*DESCRIPTION OF THE TASK*.
Exactly reproduce the data from its first line through the line with "- intros H. destruct", leaving out every line after it.

*DATA SECTION*.
★ ★ ★ ★ ★ ★ ★

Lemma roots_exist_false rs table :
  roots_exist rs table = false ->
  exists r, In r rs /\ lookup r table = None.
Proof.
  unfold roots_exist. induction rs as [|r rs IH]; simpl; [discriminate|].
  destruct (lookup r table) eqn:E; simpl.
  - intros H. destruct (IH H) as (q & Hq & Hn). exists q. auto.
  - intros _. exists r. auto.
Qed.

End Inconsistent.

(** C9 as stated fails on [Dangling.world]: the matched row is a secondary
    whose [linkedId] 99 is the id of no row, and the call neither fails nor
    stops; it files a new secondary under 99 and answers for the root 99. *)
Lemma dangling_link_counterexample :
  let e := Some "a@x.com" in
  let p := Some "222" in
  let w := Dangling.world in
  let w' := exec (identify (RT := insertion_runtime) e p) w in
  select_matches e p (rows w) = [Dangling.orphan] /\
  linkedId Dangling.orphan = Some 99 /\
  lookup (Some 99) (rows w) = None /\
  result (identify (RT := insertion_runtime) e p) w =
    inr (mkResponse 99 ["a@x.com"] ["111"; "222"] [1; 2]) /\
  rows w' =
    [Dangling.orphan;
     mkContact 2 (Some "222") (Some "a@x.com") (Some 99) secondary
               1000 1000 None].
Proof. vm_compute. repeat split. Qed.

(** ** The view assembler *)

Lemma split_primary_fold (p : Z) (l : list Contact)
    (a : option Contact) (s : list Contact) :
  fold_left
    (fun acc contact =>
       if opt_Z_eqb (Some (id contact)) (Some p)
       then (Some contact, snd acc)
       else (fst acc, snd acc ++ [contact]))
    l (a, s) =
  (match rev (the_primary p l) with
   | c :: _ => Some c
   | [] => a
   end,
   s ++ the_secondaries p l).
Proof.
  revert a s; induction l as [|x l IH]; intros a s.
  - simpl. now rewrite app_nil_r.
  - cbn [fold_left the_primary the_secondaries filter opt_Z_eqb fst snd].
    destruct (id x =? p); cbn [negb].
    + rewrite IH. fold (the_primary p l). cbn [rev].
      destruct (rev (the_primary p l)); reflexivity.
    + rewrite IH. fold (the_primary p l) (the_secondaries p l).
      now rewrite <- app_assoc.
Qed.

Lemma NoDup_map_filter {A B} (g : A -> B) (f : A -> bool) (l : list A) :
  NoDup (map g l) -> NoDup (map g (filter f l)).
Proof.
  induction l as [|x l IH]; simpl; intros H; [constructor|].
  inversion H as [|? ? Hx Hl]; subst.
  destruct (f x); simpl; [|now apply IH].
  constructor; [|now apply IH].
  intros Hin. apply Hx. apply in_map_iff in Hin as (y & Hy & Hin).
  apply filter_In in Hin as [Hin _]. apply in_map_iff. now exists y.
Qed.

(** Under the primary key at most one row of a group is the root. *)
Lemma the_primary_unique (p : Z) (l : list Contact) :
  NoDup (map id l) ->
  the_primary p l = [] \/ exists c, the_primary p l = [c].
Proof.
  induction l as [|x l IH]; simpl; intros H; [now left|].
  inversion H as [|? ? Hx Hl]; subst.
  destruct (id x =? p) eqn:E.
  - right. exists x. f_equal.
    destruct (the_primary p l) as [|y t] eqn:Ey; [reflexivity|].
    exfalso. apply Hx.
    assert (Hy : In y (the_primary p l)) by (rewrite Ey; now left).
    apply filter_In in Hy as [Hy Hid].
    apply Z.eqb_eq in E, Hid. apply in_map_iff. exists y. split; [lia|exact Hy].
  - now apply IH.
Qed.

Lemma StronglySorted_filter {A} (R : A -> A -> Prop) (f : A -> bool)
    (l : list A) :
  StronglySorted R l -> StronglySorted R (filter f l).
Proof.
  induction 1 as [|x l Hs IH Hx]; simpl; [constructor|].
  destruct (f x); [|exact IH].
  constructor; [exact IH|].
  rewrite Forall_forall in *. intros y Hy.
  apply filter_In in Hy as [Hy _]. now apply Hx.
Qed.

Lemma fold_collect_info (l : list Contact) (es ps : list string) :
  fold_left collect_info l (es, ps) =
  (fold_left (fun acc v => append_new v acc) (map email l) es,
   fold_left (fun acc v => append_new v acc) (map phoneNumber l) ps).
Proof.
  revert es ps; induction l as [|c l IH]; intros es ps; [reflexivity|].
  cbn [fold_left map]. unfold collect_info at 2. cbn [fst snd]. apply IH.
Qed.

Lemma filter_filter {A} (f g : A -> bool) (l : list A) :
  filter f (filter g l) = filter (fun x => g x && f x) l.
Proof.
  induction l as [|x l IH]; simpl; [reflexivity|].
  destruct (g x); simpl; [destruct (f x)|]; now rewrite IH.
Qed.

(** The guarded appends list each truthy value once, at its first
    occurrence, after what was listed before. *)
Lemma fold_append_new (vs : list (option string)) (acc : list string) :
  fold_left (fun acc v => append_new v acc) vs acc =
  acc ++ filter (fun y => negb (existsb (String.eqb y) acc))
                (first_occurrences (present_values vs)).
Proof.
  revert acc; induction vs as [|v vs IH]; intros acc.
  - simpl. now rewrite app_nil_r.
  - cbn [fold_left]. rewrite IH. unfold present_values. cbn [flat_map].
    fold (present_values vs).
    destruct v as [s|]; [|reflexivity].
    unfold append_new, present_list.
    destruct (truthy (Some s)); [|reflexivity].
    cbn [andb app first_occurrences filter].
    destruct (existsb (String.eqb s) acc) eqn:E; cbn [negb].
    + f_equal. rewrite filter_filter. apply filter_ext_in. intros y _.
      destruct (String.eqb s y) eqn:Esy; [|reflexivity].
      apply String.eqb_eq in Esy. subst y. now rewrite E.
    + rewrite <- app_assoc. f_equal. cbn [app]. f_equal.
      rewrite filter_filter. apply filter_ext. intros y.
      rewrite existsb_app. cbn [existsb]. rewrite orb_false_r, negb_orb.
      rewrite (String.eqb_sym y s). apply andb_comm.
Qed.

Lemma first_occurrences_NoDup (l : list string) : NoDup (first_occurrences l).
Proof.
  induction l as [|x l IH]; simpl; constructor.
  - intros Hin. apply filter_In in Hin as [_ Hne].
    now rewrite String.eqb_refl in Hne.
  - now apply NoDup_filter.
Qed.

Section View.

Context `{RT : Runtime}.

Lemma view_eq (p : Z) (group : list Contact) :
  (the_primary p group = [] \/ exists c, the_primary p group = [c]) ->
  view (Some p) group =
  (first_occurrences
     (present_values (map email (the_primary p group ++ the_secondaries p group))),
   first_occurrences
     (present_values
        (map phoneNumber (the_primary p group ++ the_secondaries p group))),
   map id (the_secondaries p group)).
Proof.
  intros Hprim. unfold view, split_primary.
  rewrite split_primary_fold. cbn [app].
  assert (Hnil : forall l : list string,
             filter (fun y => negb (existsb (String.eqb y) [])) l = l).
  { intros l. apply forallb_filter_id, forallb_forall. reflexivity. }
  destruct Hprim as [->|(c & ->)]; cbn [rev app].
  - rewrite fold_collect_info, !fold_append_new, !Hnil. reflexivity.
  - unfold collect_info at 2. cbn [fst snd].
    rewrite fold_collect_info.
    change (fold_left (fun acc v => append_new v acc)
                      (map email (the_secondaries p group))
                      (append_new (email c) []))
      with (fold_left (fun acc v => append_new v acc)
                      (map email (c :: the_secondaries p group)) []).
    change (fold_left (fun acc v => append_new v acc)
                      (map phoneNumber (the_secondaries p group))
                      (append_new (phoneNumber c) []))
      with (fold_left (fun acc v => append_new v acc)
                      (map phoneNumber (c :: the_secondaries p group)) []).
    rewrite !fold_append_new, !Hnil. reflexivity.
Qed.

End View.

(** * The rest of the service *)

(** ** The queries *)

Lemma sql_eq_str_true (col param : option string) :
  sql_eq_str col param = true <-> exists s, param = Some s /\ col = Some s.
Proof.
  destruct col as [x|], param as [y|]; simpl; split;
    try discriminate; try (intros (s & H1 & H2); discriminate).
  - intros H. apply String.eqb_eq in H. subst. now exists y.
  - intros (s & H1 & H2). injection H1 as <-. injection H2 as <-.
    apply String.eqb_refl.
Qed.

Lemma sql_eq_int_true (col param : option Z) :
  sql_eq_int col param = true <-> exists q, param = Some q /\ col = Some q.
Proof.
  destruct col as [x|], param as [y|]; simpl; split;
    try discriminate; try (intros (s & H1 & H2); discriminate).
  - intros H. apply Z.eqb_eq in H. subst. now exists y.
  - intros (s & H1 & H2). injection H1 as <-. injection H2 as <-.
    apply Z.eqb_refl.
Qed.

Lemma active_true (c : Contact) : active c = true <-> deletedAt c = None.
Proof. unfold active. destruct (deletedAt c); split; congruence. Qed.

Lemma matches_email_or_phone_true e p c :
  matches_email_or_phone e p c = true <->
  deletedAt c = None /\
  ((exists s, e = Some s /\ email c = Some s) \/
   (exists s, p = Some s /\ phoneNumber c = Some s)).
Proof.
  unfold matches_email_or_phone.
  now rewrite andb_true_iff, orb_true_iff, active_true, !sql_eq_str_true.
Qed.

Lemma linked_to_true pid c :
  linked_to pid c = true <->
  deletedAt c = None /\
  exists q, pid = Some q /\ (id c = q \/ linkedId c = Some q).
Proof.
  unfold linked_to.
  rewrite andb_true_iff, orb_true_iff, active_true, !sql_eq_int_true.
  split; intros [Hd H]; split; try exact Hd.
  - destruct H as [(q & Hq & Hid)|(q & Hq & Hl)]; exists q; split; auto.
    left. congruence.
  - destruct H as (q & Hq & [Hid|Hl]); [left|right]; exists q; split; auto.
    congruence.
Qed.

★ ★ ★ ★ ★ ★ ★

*TASK RESULT*.
Lemma roots_exist_false rs table :
  roots_exist rs table = false ->
  exists r, In r rs /\ lookup r table = None.
Proof.
  unfold roots_exist. induction rs as [|r rs IH]; simpl; [discriminate|].
  destruct (lookup r table) eqn:E; simpl.
  - intros H. destruct (IH H) as (q & Hq & Hn). exists q. auto.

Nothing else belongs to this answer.